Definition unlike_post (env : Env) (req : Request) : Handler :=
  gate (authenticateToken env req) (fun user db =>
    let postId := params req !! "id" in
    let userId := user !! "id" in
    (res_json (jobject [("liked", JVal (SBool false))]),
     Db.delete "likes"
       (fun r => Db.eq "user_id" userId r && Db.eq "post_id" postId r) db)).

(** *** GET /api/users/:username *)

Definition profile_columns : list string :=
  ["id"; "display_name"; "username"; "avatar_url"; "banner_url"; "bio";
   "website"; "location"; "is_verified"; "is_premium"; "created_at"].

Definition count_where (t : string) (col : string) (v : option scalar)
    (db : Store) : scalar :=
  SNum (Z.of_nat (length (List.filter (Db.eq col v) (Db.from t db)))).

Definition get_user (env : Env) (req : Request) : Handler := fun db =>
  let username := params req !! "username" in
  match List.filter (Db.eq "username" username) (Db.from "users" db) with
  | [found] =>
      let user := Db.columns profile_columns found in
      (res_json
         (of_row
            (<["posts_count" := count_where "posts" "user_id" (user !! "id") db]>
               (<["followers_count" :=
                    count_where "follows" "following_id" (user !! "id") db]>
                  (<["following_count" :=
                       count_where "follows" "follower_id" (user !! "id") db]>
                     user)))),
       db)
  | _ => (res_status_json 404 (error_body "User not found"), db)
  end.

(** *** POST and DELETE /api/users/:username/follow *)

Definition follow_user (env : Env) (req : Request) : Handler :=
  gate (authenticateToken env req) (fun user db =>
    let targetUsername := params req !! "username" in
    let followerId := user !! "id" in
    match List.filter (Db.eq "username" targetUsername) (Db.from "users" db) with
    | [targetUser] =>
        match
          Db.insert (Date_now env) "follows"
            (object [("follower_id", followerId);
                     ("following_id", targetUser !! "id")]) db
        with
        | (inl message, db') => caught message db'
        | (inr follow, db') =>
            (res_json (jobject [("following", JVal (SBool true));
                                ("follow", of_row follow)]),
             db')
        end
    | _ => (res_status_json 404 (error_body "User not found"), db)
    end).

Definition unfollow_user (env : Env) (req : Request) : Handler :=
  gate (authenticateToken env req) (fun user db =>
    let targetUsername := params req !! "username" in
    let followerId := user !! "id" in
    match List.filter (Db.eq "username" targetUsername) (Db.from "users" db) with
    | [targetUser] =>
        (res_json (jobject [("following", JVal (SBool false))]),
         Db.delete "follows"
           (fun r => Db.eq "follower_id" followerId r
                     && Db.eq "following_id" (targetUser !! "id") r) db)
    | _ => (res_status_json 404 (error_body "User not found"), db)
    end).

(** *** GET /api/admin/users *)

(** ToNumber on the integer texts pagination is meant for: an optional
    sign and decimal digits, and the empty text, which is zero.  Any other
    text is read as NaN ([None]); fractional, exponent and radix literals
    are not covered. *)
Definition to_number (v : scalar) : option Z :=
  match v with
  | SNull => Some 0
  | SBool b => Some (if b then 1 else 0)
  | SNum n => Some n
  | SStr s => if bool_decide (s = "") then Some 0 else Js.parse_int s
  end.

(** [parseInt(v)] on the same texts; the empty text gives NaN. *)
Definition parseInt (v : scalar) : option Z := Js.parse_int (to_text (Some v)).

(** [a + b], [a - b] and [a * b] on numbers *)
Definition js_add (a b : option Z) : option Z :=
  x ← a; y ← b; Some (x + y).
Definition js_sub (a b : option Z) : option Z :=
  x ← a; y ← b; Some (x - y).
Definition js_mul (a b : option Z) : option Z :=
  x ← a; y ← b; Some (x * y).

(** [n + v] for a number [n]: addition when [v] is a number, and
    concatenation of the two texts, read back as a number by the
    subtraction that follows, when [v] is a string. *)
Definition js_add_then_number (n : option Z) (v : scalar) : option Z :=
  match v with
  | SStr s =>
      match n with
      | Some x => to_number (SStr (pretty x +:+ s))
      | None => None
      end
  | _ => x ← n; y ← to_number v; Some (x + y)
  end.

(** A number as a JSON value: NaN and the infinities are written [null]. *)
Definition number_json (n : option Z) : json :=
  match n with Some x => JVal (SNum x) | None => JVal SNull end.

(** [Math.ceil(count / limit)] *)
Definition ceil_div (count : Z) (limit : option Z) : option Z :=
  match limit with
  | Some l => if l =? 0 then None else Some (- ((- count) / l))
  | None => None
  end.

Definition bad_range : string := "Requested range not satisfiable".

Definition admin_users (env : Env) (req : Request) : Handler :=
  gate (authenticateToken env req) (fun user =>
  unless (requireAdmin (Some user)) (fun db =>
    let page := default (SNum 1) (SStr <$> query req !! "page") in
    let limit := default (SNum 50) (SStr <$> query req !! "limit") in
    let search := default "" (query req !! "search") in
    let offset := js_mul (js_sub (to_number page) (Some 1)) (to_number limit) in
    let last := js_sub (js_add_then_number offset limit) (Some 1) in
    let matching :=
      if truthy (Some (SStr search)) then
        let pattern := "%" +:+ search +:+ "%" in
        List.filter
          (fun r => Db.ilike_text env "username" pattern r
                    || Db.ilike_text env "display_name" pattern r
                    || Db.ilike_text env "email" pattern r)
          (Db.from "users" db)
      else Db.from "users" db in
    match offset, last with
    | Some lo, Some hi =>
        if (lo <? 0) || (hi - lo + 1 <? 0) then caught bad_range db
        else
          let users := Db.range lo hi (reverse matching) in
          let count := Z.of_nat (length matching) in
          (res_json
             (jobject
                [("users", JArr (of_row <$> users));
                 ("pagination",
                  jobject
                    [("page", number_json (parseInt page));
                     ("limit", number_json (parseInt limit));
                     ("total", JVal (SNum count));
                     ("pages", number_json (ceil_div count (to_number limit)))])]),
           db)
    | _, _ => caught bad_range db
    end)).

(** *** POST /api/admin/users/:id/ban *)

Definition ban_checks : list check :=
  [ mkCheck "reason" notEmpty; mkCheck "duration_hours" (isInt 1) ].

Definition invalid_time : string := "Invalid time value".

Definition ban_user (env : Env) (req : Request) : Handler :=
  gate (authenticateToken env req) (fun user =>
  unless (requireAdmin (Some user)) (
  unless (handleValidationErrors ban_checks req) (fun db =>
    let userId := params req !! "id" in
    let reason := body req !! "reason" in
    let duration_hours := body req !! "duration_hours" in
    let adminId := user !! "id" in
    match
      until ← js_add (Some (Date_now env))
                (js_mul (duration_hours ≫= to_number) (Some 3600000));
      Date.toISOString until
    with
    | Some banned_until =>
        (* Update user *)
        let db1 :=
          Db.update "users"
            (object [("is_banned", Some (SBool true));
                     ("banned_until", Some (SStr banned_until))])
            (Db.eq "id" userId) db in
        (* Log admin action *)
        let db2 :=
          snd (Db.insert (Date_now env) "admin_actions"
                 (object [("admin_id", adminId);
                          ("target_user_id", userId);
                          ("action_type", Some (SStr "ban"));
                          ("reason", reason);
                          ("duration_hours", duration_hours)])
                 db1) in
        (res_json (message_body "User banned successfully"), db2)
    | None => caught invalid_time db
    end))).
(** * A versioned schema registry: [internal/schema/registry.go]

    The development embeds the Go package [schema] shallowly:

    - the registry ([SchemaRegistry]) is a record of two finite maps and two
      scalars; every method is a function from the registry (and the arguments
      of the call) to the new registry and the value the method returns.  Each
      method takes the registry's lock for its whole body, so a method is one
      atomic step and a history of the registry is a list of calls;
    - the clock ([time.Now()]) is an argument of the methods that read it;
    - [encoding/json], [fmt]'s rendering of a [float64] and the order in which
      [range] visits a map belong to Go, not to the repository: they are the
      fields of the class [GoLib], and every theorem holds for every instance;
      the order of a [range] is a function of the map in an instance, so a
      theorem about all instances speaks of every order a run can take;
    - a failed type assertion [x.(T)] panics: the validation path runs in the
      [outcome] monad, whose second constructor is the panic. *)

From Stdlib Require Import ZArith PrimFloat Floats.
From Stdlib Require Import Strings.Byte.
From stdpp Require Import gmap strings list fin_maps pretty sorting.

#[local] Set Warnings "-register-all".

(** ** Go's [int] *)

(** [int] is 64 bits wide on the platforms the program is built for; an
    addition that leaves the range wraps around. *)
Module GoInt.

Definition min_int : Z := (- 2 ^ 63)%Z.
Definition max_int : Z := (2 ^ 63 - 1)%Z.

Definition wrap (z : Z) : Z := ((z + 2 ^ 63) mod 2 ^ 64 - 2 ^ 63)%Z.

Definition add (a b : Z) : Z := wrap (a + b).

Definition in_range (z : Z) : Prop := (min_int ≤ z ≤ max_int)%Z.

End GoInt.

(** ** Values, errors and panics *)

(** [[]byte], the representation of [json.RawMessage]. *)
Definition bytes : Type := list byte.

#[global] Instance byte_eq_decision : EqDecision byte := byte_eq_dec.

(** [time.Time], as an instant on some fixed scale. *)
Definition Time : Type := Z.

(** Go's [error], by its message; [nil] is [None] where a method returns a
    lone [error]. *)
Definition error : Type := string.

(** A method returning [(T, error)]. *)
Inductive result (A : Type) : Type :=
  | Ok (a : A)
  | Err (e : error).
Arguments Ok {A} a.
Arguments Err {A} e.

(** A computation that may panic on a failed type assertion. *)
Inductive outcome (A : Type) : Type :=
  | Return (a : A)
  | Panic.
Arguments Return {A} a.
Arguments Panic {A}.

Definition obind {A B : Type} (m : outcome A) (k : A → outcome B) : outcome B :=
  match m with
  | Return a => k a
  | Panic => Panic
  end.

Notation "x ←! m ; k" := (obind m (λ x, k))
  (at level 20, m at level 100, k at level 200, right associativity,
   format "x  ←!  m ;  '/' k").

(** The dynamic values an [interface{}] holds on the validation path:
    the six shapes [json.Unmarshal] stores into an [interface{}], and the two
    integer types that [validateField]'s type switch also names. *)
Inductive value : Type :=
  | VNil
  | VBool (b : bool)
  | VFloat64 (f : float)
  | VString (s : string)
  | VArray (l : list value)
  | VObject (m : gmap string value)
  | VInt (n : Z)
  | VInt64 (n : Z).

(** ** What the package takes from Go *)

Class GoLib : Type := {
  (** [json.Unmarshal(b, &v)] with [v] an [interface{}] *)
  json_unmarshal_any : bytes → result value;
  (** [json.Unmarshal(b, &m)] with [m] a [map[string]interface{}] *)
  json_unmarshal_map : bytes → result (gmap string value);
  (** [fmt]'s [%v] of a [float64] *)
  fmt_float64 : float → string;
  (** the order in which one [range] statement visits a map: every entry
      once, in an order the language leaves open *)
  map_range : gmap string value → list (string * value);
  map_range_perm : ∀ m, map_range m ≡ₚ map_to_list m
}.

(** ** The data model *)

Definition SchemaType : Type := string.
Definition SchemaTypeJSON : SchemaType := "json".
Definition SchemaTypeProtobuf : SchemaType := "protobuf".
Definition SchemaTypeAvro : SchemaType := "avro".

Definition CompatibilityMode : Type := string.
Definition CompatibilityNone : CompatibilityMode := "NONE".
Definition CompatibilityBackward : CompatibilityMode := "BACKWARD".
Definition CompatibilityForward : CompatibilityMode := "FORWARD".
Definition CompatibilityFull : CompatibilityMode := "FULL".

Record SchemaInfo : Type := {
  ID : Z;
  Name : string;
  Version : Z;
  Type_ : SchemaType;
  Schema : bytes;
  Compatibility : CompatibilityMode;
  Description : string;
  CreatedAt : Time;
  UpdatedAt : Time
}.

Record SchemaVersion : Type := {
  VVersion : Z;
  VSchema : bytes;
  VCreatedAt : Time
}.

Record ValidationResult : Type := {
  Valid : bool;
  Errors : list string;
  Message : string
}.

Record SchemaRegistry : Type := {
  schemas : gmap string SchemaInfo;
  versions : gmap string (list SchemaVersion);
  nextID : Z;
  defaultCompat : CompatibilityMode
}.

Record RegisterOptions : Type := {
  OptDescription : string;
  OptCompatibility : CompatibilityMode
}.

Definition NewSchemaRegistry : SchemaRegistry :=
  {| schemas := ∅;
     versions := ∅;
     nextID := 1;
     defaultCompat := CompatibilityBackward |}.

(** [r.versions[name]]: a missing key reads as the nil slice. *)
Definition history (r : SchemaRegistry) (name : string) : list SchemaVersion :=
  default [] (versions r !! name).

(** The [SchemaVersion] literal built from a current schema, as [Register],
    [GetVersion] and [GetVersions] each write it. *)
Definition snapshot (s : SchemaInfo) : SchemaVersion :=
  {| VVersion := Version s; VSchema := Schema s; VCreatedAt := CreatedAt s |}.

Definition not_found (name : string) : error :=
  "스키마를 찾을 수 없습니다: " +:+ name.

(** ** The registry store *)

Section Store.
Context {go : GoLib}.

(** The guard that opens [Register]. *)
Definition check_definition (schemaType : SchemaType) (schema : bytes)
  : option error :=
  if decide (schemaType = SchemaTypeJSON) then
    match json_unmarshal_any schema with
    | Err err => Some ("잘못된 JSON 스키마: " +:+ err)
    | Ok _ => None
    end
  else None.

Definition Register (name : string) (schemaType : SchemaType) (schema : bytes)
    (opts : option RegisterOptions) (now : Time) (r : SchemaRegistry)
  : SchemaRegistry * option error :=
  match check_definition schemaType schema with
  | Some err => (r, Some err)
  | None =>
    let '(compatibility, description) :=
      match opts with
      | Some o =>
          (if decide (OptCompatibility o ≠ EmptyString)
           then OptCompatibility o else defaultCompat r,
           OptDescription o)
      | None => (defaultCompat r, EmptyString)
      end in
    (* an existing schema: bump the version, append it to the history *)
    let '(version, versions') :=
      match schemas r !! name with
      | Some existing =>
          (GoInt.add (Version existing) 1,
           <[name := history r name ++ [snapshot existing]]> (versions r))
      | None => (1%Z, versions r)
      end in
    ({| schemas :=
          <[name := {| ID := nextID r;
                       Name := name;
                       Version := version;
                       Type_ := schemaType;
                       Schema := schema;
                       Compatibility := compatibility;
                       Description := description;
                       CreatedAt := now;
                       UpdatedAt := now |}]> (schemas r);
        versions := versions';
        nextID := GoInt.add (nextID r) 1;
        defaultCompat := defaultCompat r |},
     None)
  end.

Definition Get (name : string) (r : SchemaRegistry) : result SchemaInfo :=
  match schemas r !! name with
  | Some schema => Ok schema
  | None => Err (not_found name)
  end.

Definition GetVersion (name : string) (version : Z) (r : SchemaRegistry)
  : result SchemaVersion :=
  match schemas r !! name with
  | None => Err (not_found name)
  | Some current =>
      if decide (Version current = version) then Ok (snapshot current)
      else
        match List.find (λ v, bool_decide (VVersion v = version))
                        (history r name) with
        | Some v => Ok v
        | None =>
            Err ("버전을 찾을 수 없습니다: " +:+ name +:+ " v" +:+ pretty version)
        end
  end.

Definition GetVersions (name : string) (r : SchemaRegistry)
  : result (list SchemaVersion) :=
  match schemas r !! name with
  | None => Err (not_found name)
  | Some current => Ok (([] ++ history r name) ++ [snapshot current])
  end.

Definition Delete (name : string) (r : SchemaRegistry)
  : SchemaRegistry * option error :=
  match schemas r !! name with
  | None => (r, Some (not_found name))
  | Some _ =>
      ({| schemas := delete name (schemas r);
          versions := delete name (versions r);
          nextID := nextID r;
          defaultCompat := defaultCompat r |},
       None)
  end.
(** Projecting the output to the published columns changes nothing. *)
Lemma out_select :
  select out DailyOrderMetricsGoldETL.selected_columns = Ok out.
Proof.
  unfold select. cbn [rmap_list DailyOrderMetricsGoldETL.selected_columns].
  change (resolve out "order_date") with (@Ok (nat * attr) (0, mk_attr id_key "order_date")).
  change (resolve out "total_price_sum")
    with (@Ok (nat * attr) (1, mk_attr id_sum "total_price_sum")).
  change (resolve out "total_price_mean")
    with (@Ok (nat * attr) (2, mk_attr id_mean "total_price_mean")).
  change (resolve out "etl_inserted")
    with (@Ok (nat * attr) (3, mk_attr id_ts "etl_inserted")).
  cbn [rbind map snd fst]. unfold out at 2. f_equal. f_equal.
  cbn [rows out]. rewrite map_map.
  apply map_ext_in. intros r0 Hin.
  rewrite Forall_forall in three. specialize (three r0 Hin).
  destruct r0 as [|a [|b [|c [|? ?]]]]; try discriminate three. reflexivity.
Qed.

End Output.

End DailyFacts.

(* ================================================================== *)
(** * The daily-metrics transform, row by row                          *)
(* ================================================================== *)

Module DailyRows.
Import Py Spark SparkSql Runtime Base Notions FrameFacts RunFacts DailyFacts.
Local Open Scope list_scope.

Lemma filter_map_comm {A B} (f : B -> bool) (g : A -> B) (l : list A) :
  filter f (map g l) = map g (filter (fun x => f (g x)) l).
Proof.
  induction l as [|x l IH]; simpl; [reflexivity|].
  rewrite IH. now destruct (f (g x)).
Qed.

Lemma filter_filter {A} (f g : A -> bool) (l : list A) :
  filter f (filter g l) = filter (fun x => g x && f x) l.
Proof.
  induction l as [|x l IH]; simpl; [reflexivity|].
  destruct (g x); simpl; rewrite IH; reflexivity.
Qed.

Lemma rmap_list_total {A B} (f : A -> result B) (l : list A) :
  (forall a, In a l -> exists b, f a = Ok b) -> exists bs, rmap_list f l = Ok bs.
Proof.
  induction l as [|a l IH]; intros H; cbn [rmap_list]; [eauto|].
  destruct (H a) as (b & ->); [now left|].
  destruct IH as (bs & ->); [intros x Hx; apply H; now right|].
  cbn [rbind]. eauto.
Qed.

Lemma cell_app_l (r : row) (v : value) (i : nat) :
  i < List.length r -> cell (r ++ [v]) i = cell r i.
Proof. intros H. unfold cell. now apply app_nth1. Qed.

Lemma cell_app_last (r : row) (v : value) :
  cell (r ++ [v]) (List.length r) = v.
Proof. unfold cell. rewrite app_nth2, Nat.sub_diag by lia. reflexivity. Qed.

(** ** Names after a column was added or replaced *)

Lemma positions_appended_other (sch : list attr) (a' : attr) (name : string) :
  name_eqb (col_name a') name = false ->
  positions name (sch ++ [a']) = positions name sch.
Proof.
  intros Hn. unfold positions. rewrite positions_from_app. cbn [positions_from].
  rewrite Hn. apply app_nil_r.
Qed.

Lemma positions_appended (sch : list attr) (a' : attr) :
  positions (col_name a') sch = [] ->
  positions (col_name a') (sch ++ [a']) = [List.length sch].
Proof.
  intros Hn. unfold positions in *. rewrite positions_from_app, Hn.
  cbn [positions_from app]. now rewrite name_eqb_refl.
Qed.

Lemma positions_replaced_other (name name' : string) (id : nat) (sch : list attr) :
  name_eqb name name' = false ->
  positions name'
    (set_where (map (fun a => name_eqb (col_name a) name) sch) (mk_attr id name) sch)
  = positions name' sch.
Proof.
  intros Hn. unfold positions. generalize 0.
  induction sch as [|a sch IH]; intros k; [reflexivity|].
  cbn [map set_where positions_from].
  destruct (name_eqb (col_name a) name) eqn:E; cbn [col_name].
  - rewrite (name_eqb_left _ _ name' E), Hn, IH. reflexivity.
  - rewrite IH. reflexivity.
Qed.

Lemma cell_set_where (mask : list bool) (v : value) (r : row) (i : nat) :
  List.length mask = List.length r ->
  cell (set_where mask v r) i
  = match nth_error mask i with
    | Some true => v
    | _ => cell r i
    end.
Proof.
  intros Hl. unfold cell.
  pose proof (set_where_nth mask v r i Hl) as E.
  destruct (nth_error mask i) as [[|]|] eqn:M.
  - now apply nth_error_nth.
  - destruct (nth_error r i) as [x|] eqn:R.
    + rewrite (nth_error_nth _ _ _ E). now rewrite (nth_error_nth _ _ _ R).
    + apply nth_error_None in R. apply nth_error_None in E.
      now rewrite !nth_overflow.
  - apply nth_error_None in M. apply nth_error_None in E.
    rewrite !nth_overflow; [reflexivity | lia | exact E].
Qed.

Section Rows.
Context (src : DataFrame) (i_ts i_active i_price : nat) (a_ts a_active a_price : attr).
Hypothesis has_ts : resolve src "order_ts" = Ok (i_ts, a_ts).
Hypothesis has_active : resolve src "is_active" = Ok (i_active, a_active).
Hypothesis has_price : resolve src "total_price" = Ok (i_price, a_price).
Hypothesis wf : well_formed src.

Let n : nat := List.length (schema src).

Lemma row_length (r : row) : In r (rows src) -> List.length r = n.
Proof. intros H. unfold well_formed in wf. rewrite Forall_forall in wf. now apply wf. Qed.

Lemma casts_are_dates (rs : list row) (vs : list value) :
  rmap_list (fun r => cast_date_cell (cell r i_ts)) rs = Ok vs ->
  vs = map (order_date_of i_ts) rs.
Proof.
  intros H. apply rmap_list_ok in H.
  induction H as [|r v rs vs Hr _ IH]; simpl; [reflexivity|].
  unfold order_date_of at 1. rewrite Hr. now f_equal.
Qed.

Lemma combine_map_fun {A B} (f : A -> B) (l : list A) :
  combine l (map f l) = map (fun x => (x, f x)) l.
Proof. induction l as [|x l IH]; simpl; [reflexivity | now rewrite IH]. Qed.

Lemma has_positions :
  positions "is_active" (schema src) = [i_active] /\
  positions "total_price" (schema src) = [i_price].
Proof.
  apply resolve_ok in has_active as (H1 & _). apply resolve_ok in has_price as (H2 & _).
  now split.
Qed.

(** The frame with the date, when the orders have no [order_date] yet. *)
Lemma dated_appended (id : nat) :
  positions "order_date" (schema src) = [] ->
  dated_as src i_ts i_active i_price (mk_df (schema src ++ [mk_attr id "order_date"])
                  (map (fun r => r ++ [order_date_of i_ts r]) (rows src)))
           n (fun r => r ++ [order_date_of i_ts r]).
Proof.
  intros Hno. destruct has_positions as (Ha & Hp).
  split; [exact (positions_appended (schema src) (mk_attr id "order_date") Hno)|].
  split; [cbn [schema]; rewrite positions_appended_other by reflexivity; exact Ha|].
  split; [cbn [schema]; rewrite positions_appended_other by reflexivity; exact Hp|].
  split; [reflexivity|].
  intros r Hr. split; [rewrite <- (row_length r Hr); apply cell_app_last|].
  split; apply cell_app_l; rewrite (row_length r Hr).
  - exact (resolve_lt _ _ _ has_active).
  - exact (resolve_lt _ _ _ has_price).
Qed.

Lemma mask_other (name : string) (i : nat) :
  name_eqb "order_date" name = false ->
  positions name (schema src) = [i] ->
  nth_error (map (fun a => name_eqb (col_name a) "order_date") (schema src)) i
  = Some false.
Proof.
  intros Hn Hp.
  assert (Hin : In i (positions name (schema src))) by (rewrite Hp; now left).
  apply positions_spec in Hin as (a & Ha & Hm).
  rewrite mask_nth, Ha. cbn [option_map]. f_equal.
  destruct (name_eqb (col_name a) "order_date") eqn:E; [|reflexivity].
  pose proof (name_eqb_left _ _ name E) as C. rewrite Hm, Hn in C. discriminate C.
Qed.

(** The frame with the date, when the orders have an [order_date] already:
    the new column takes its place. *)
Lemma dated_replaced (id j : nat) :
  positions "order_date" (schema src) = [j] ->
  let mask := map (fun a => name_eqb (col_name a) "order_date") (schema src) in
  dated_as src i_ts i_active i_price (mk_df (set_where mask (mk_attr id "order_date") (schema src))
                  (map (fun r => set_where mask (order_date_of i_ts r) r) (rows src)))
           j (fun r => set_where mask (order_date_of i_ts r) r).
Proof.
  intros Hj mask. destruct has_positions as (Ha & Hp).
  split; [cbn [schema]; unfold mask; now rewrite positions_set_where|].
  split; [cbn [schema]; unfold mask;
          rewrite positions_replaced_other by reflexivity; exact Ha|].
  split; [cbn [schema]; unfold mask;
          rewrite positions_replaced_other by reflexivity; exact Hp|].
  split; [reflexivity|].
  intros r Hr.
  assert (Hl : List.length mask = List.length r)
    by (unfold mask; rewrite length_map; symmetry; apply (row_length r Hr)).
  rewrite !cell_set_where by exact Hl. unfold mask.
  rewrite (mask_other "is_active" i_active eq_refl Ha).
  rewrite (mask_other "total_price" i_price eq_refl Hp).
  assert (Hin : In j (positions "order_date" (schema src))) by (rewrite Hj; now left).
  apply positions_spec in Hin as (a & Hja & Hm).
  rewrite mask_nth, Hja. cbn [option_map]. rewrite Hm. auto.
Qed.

### ACTION ITEM
Your answer must consist of every line in the listing that contains "SNull".

### OUTPUT FOR THIS EXERCISE
  | SNull => Some 0
  match n with Some x => JVal (SNum x) | None => JVal SNull end.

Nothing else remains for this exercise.